Blue print on Bristol draw paper
Blue print of the series “Il vuoto che mi hai lasciato”, size 6×12cm on Bristol 10×12cm. Cyanotypes have deep blacks on Bristol 350g, they are brilliant, detailed, highly contrasted. The color is a pleasant deep blue, almost violet. The loss of the image during the washing is minimum, therefore the effect of granularity is much contained.

During last weekend I personally tested several types of paper to print in cyanotype.

Requisites for cyanotype paper

The paper must satisfy all the following exigencies.

It must produce deep and almost black blues, not pale or washed-out light-blues. This is essential to get brilliant and bright blue prints, which would be consequently rather flat.

It must have a satin surface; as I’m contact printing 6×12 negatives, fine details become absolutely fundamental.

It must have an important weight to ensure flatness after coating. Papers whom embark too much, even if bone dry, gets the adherence with the negative hardly. On a textured paper can also not be a problem, but on a satin surface sudden appear an unpleasant spot flou.

The image does not have to fade during rinsing. Cyanotypes normally loose density during this phase. Some types of paper though release some filaments of blue during the first minutes of washing. This generally produces a granular and irregular aspect, it makes necessary longer exposition and commonly generate less fine images.

It must be cheap. I’m very annoyed by watercolor paper that costs 5euros per sheet.

Naturally I have to like it. It must have a pleasant surface and consistence, but most of all produce the right print. This last point is highly subjective and personal.

Other papers used for cyanotype print

I printed on Gerstaecker Watercolor (orrible paper, excellent blues), Fabriano Artistico, Canson, Arches Platine, White Nights, COT-32. They all present a strong loss of image during first wash. Two kinds of paper that do not present this problem are Shoeller Durex 250g and an Arche paper which I do not know the precise name. Water doesn’t get dirty even after many washes and the image nearly weaken. The problem is that Schoeller embark with dishonor and Arche is too much textured.

Test for cyanotypes paper

I went buying some sheets of paper. The requisite of price and surface brought me to technical paper: C grain 224g, Lavis Technique 250g, Lavis Vinci 300g, Montval 300g, Miner Multitecnica 400g, Bristol Extra Vinci 350g. Prices go from 1,20 and 2 euros per sheet sized 50×65cm. Some of them are the most textured.

The test is not so strict, no Stouffer palette and no control to stop all the variables. I simply took 3 or 4 negatives and tried to obtain good prints. UV exposition varies from print to print and surely playing with time can amplify or reduce differences.

The other variables are more or less fixed: 0.1ml+0.1ml in one coating of “classical” solution on a surface 6,4×12,4 cm. As the paper is no more brilliant, I use a drier to eliminate any trace of moisture. UV exposition and 3 washing soaks of 1, 3 and 5 minute each. The first two are prepared with 1 liter of water and 1 ml of 80% of acetic acid, the last one with pure water.

Results on papers adapted for cyanotype print

All of the papers loose density. The effect is more or less prominent, but it could depend from different expositions. Normally the Miner Multitecnica is the one that mostly suffer this problem and that has the most granular print. However, 30×40 cm is an extremely nice print, even if it’s absolutely to discard for the little contact prints on which I’m working.

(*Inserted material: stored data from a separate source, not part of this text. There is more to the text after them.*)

(** X23.  The sorted table holds the same pairs, ordered by the
    absolute value of the coefficient, largest first and NaN last,
    whatever the signs.  So the five rows shown as top positive
    correlations are the strongest in absolute value, positive or
    negative, and the five rows shown as top negative correlations are
    the weakest in absolute value (or NaN): no row before them has a
    smaller absolute coefficient. *)
Theorem corr_df_ranking (cols : list string)
    (corr : nat -> nat -> option Q) :
  let t := corr_df cols corr in
  let stronger p q :=
    match correlation q with
    | Some y => exists x, correlation p = Some x /\ (Qabs y <= Qabs x)%Q
    | None => True
    end in
  (forall p, In p t <-> In p (corr_pairs cols corr))
  /\ length t = length (corr_pairs cols corr)
  /\ (forall p q, In p (head5 t) -> In q (skipn 5 t) -> stronger p q)
  /\ (forall p q, In p (firstn (length t - 5) t) -> In q (tail5 t) ->
                  stronger p q).
Proof.
  intros t stronger.
  assert (StronglySorted (fun a b => abs_desc a b = true) t) as Hs
    by (apply sort_by_strongly; [apply abs_desc_total | apply abs_desc_trans]).
  split; [intros p; apply In_sort_by |].
  split; [apply length_sort_by |].
  split; intros p q Hp Hq; apply abs_desc_spec.
  - by apply (sorted_split _ t 5 p q Hs).
  - by apply (sorted_split _ t (length t - 5) p q Hs).
Qed.

(** * Cleaning followed by outlier detection *)

Lemma complete_row_cell (j : nat) (r : row) :
  complete_row r = true -> (j < length (cells r))%nat ->
  notna (cell_at j r) = true.
Proof.
  unfold complete_row, cell_at. intros Hc Hlt.
  destruct (lookup_lt_is_Some_2 (cells r) j Hlt) as [c Hcj].
  rewrite Hcj. simpl. rewrite forallb_forall in Hc.
  apply Hc, list_elem_of_In, list_elem_of_lookup. by exists j.
Qed.

Lemma filter_all {A} (p : A -> bool) (l : list A) :
  (forall x, In x l -> p x = true) -> List.filter p l = l.
Proof.
  induction l as [| x l IH]; simpl; [done |]. intros H.
  rewrite (H x) by (by left). f_equal. apply IH. intros y Hy.
  apply H. by right.
Qed.

(** X25.  After cleaning under the drop policy with type conversion
    off, outlier detection cannot fail on data: if a row is left, then
    on every int64 or float64 column (of a frame whose rows all have
    that column) [detect_outliers] returns statistics, computed over
    all rows of the cleaned frame. *)
Theorem detect_outliers_after_drop (parse : string -> option Q) (h : heap)
    (df : ref) (d : DataFrame) (rd : bool) (column : string) (j : nat)
    (t : dtype) :
  h !! df = Some d ->
  index_of column (columns d) = Some j ->
  col_dtype j d = Some t ->
  In t [Int64; Float64] ->
  Forall (fun r => (j < length (cells r))%nat) (rows d) ->
  exists l st h' r,
    clean_data parse df rd "drop" false h = Ok ((l, st), h')
    /\ h' !! l = Some r
    /\ (rows r <> [] ->
        exists out ost,
          detect_outliers r column "iqr" = Ok (Some (out, ost))
          /\ total_values ost = len r).
Proof.
  intros Hd Hj Ht Hnum Hrange.
  destruct (clean_data_result parse h df d rd "drop" false Hd)
    as (l & h' & Hrun & Hl).
  eexists l, _, h', _. split; [exact Hrun |]. split; [exact Hl |].
  rewrite cleaned_frame_drop.
  set (r := dropna_frame (deduplicated rd d)).
  assert (columns r = columns d) as Hcols
    by (unfold r; simpl; apply deduplicated_columns).
  assert (List.filter notna (col_values j r) = col_values j r) as Hall.
  { apply filter_all. intros c Hc.
    apply in_map_iff in Hc as (x & <- & Hx).
    unfold r in Hx. simpl in Hx. apply filter_In in Hx as [Hx Hcomp].
    apply complete_row_cell; [done |].
    rewrite Forall_forall in Hrange. apply Hrange, list_elem_of_In.
    by apply deduplicated_rows_In in Hx. }
  intros Hne.
  assert (List.filter notna (col_values j r) <> []) as Hp.
  { rewrite Hall. unfold col_values. destruct (rows r); [done | simpl].
    discriminate. }
  destruct (detect_outliers_run r column j t) as (out & Hdet & _);
    [by rewrite Hcols | by unfold col_dtype; rewrite Hcols | done | done |].
  eexists out, _. split; [exact Hdet |]. simpl.
  rewrite Hall. unfold col_values, len. by rewrite length_map.
Qed.

Lemma detect_outliers_after_drop_witness :
  exists l st h' r,
    clean_data parse_decimal 0%nat true "drop" false [gauge]
    = Ok ((l, st), h')
    /\ h' !! l = Some r
    /\ (rows r <> [] ->
        exists out ost,
          detect_outliers r "level" "iqr" = Ok (Some (out, ost))
          /\ total_values ost = len r).
Proof.
  apply (detect_outliers_after_drop parse_decimal [gauge] 0%nat gauge true
           "level" 1%nat Float64).
  - reflexivity.
  - reflexivity.
  - reflexivity.
  - simpl. tauto.
  - repeat constructor.
Defined.

(** * The IQR method on whole numbers *)

Lemma eighths_binary64 (x : Q) (m : Z) :
  (x == m # 8)%Q -> Z.abs m < 2 ^ 53 -> binary64 x.
Proof.
  intros Hx Hm. exists m, (-3). split; [| split; [done | lia]].
  rewrite Hx. change (2 ^ (-3))%Q with (1 # 8)%Q.
  unfold Qeq, Qmult, inject_Z. simpl. lia.
Qed.

(** Read off a list of whole numbers at a position that is a multiple
    of a quarter, the interpolated value is a multiple of a quarter. *)
Lemma interpolate_quarters (s : list Q) (p : Z) :
  0 <= p ->
  (forall x, In x s -> exists m : Z, (x == inject_Z m)%Q) ->
  exists m : Z,
    (interpolate s (inject_Z (Z.of_nat (length s - 1)) * (p # 4)) == m # 4)%Q.
Proof.
  intros Hp Hall.
  set (N := Z.of_nat (length s - 1)).
  assert (0 <= N) as HN by (unfold N; lia).
  unfold interpolate.
  assert (Qfloor (inject_Z N * (p # 4)) = N * p / 4) as Hfl by reflexivity.
  assert (0 <= N * p / 4) as Hd by (apply Z.div_pos; lia).
  rewrite Hfl. rewrite Z2Nat.id by exact Hd.
  assert (forall i, exists m : Z, (nth i s 0 == inject_Z m)%Q) as Hnth.
  { intros i. destruct (nth_in_or_default i s 0%Q) as [Hin | ->];
      [by apply Hall | by exists 0]. }
  destruct (Hnth (Z.to_nat (N * p / 4))) as [a Ha].
  destruct (Hnth (Nat.min (S (Z.to_nat (N * p / 4))) (length s - 1)))
    as [b Hb].
  exists (4 * a + (b - a) * ((N * p) mod 4)).
  rewrite Ha, Hb.
  pose proof (Z.div_mod (N * p) 4 ltac:(lia)) as Hdm.
  unfold Qeq, Qplus, Qminus, Qmult, Qopp, inject_Z. simpl.
  rewrite ?Pos.mul_1_l, ?Pos.mul_1_r.
  set (d := N * p / 4) in *. set (k := (N * p) mod 4) in *.
  clearbody d k. rewrite Hdm. ring.
Qed.

Lemma quantile_quarter (xs : list Q) (p bound : Z) :
  xs <> [] -> 0 <= p <= 4 ->
  (forall x, In x xs ->
     exists m : Z, (x == inject_Z m)%Q /\ Z.abs m <= bound) ->
  exists v m,
    quantile xs (p # 4) = Some v /\ (v == m # 4)%Q /\ Z.abs m <= 4 * bound.
Proof.
  intros Hne Hp Hall. rewrite quantile_interpolate.
  pose proof (sort_by_sorted xs) as Hs.
  pose proof (length_sort_by Qle_bool xs) as Hlen.
  assert (forall x, In x (sort_by Qle_bool xs) ->
            exists m : Z, (x == inject_Z m)%Q /\ Z.abs m <= bound) as Hin
    by (intros x Hx; apply Hall; by apply In_sort_by in Hx).
  destruct (sort_by Qle_bool xs) as [| z s] eqn:Es.
  { destruct xs; [done | discriminate Hlen]. }
  set (l := z :: s) in *.
  assert (0 < length l)%nat as Hpos by (unfold l; simpl; lia).
  destruct (interpolate_quarters l p) as [m Hm]; [lia | |].
  { intros x Hx. destruct (Hin x Hx) as (k & Hk & _). by exists k. }
  eexists _, m. split; [reflexivity |]. split; [exact Hm |].
  set (c := inject_Z (Z.of_nat (length l - 1))) in *.
  assert (0 <= c)%Q as Hc.
  { unfold c. change 0%Q with (inject_Z 0). rewrite <- Zle_Qle. lia. }
  assert (0 <= p # 4)%Q as Hq0 by (unfold Qle; simpl; lia).
  assert (p # 4 <= 1)%Q as Hq1 by (unfold Qle; simpl; lia).
  assert (0 <= c * (p # 4))%Q as H0 by (clearbody c; nra).
  assert (c * (p # 4) <= c)%Q as H1 by (clearbody c; nra).
  destruct (interpolate_between l (c * (p # 4)) Hs Hpos H0 H1) as [Hlo Hhi].
  destruct (position_parts (length l) (c * (p # 4)) H0 H1) as (Hi & _).
  set (i := Z.to_nat (Qfloor (c * (p # 4)))) in *.
  destruct (Hin (nth i l 0%Q)) as (a & Ha & Hab); [apply nth_In; lia |].
  destruct (Hin (nth (Nat.min (S i) (length l - 1)) l 0%Q))
    as (b & Hb & Hbb); [apply nth_In; lia |].
  rewrite Ha in Hlo. rewrite Hb in Hhi. rewrite Hm in Hlo, Hhi.
  unfold Qle, inject_Z in Hlo, Hhi. simpl in Hlo, Hhi. lia.
Qed.

(** The quartiles of a column of small whole numbers are multiples of
    a quarter, of magnitude at most [2^47]. *)
Lemma whole_column_quartiles (df : DataFrame) (j : nat) :
  List.filter notna (col_values j df) <> [] ->
  (forall r, In r (rows df) ->
     cell_at j r = Missing
     \/ exists x, cell_at j r = Num x /\ small_whole x) ->
  let present := List.filter notna (col_values j df) in
  exists v1 m1 v3 m3,
    quantile (numbers present) (1 # 4) = Some v1
    /\ (v1 == m1 # 4)%Q /\ Z.abs m1 <= 2 ^ 49
    /\ quantile (numbers present) (3 # 4) = Some v3
    /\ (v3 == m3 # 4)%Q /\ Z.abs m3 <= 2 ^ 49.
Proof.
  intros Hne Hwhole present.
  assert (forall c, In c present -> exists x, c = Num x /\ small_whole x)
    as Hcells.
  { intros c Hc. unfold present in Hc. apply filter_In in Hc as [Hc Hna].
    apply in_map_iff in Hc as (r & <- & Hr).
    destruct (Hwhole r Hr) as [Hm | Hx]; [| exact Hx].
    rewrite Hm in Hna. discriminate Hna. }
  assert (numbers present <> []) as Hnn.
  { fold present in Hne. destruct present as [| c cs] eqn:Ep; [done |].
    destruct (Hcells c) as (x & -> & _); [by left |].
    intros Hnil.
    assert (In x (numbers (Num x :: cs))) as Hx
      by (apply In_numbers; by left).
    rewrite Hnil in Hx. destruct Hx. }
  assert (forall x, In x (numbers present) ->
            exists m : Z, (x == inject_Z m)%Q /\ Z.abs m <= 2 ^ 47) as Hall.
  { intros x Hx. apply In_numbers in Hx.
    destruct (Hcells _ Hx) as (y & Hy & Hs). by inversion Hy; subst y. }
  destruct (quantile_quarter (numbers present) 1 (2 ^ 47) Hnn ltac:(lia) Hall)
    as (v1 & m1 & E1 & Hv1 & Hm1).
  destruct (quantile_quarter (numbers present) 3 (2 ^ 47) Hnn ltac:(lia) Hall)
    as (v3 & m3 & E3 & Hv3 & Hm3).
  exists v1, m1, v3, m3.
  change (4 * 2 ^ 47) with (2 ^ 49) in Hm1, Hm3. done.
Qed.
Lemma obtenerTransaccion_ninguna (fallos : FallosL) (u id : nat) (bd : BD) :
  fallos (LTransaccionFindOne id) = None ->
  find (esVisible u id) (transacciones bd) = None ->
  obtenerTransaccion fallos u id bd
  = (Resuelve (mkContestacion 404 (CError "Transacción no encontrada")), bd).
Proof.
  intros Hf Hn. unfold obtenerTransaccion, tryCatch, bind,
    Transaccion_findOne, bind, esperarL.
  rewrite Hf. simpl. now rewrite Hn.
Qed.

Lemma desactivarPrimera_ninguna (id u : nat) (l : list Transaccion.t) :
  (forall x, In x l -> esVisible u id x = false) ->
  desactivarPrimera id u l = (None, l).
Proof.
  induction l as [|d l IH]; simpl; intros H; trivial.
  fold (esVisible u id d). rewrite (H d) by now left.
  rewrite IH; trivial. intros x Hx. apply H. now right.
Qed.

Lemma actualizarPrimera_ninguna (id u : nat) (k : Cambios)
    (l : list Transaccion.t) :
  (forall x, In x l -> esVisible u id x = false) ->
  actualizarPrimera id u k l = (None, l).
Proof.
  induction l as [|d l IH]; simpl; intros H; trivial.
  fold (esVisible u id d). rewrite (H d) by now left.
  rewrite IH; trivial. intros x Hx. apply H. now right.
Qed.

(** A deleted transaction is gone for the routes.  After [DELETE /:id] has
    answered 200, in a store with distinct [_id]s and when the calls
    resolve: [GET /:id] answers 404, a second [DELETE /:id] answers 404, and
    [PUT /:id] with a valid body answers 404; each leaves the store as it
    is. *)
Theorem transaccion_eliminada_no_se_encuentra
    (toLowerCase : js_string -> js_string)
    (isLength : js_string -> nat -> nat -> bool) (fallos : FallosL)
    (usuarioId id : nat) (bd : BD) (message : string) (t : Transaccion.t) :
  NoDup (map Transaccion._id (transacciones bd)) ->
  fallos (LTransaccionFindOne id) = None ->
  fallos (LBasica (OpTransaccionFindOneAndUpdate id)) = None ->
  fst (eliminarTransaccion fallos usuarioId id bd)
  = Resuelve (mkRespuesta 200 (JTransaccion message t)) ->
  let bd1 := snd (eliminarTransaccion fallos usuarioId id bd) in
  obtenerTransaccion fallos usuarioId id bd1
  = (Resuelve (mkContestacion 404 (CError "Transacción no encontrada")), bd1)
  /\ eliminarTransaccion fallos usuarioId id bd1
     = (Resuelve (mkRespuesta 404 (JError "Transacción no encontrada")), bd1)
  /\ (forall cuerpo c,
        validacionTransaccion isLength cuerpo = Some c ->
        Transaccion.valida
          (Transaccion.mk id usuarioId (c_tipo c) (trim (c_descripcion c))
             (c_monto c) (categoriaFinal toLowerCase c)
             (option_map trim (c_subcategoria c)) true) = true ->
        actualizarTransaccion toLowerCase isLength (basicos fallos)
          usuarioId id cuerpo bd1
        = (Resuelve (mkRespuesta 404 (JError "Transacción no encontrada")),
           bd1)).
Proof.
  intros Hnd Hfo Hfu Hok bd1.
  assert (Hinv : forall x, In x (transacciones bd1) ->
                           esVisible usuarioId id x = false).
  { subst bd1. revert Hok.
    unfold eliminarTransaccion, tryCatch, bind, Transaccion_desactivar,
      bind, esperar, basicos.
    rewrite Hfu. simpl.
    pose proof (desactivarPrimera_invisible id usuarioId (transacciones bd))
      as Hi.
    destruct (desactivarPrimera id usuarioId (transacciones bd))
      as [[t'|] ts]; simpl in *; [|discriminate].
    intros _ x Hx. specialize (Hi t' Hnd eq_refl x Hx).
    unfold esVisible.
    destruct (Transaccion._id x =? id)%nat; simpl in *; trivial.
    rewrite Hi. apply andb_false_r. }
  split; [|split].
  - apply obtenerTransaccion_ninguna; trivial. now apply find_ninguno.
  - unfold eliminarTransaccion, tryCatch, bind, Transaccion_desactivar,
      bind, esperar, basicos.
    rewrite Hfu. simpl. rewrite desactivarPrimera_ninguna by assumption.
    simpl. now destruct bd1.
  - intros cuerpo c Hval Hvalida.
    unfold actualizarTransaccion, tryCatch. rewrite Hval.
    unfold bind, Transaccion_findOneAndUpdate. cbn [castCambios k_tipo
      k_descripcion k_monto k_categoria k_subcategoria].
    rewrite Hvalida.
    unfold bind, esperar, basicos. rewrite Hfu. simpl.
    rewrite actualizarPrimera_ninguna by assumption.
    simpl. now destruct bd1.
Qed.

All of the papers print a deep, lightly violet blue, which I do found pleasant related to the classical saturated and brilliant blue of the cyanotypes. Montval is the exception, as it has a completely different color: it is a cyan more similar to aqua green.

All those papers, because of the high weight, are absolutely flat and stable. A pleasure compared to Shoeller.

They’re all satin, even if they go from the smoothest to the fine grain. Bristol 350g is the smoothest at all.

This last one is contrasted more than any other. Having a smoother paper can be useful printing analogical negatives, as it allows printing negatives too hard for cyanotype. A contrasted paper is maybe more performing with digital negatives. I will verify this hypothesis as soon as I can.

All things considered, Bristol 350g seems to be the satin paper more indicated to cyanotype print, mixing an enjoyable color, deep blues, a perfectly smooth and detailed surface, scarce loss during washing with a light granular effect. If we add the perfect dimensional stability, the high contrast (that could be useful to digital negatives too) and the fact that is one of the cheapest I tried, it’s easy understand that it will be my reference paper.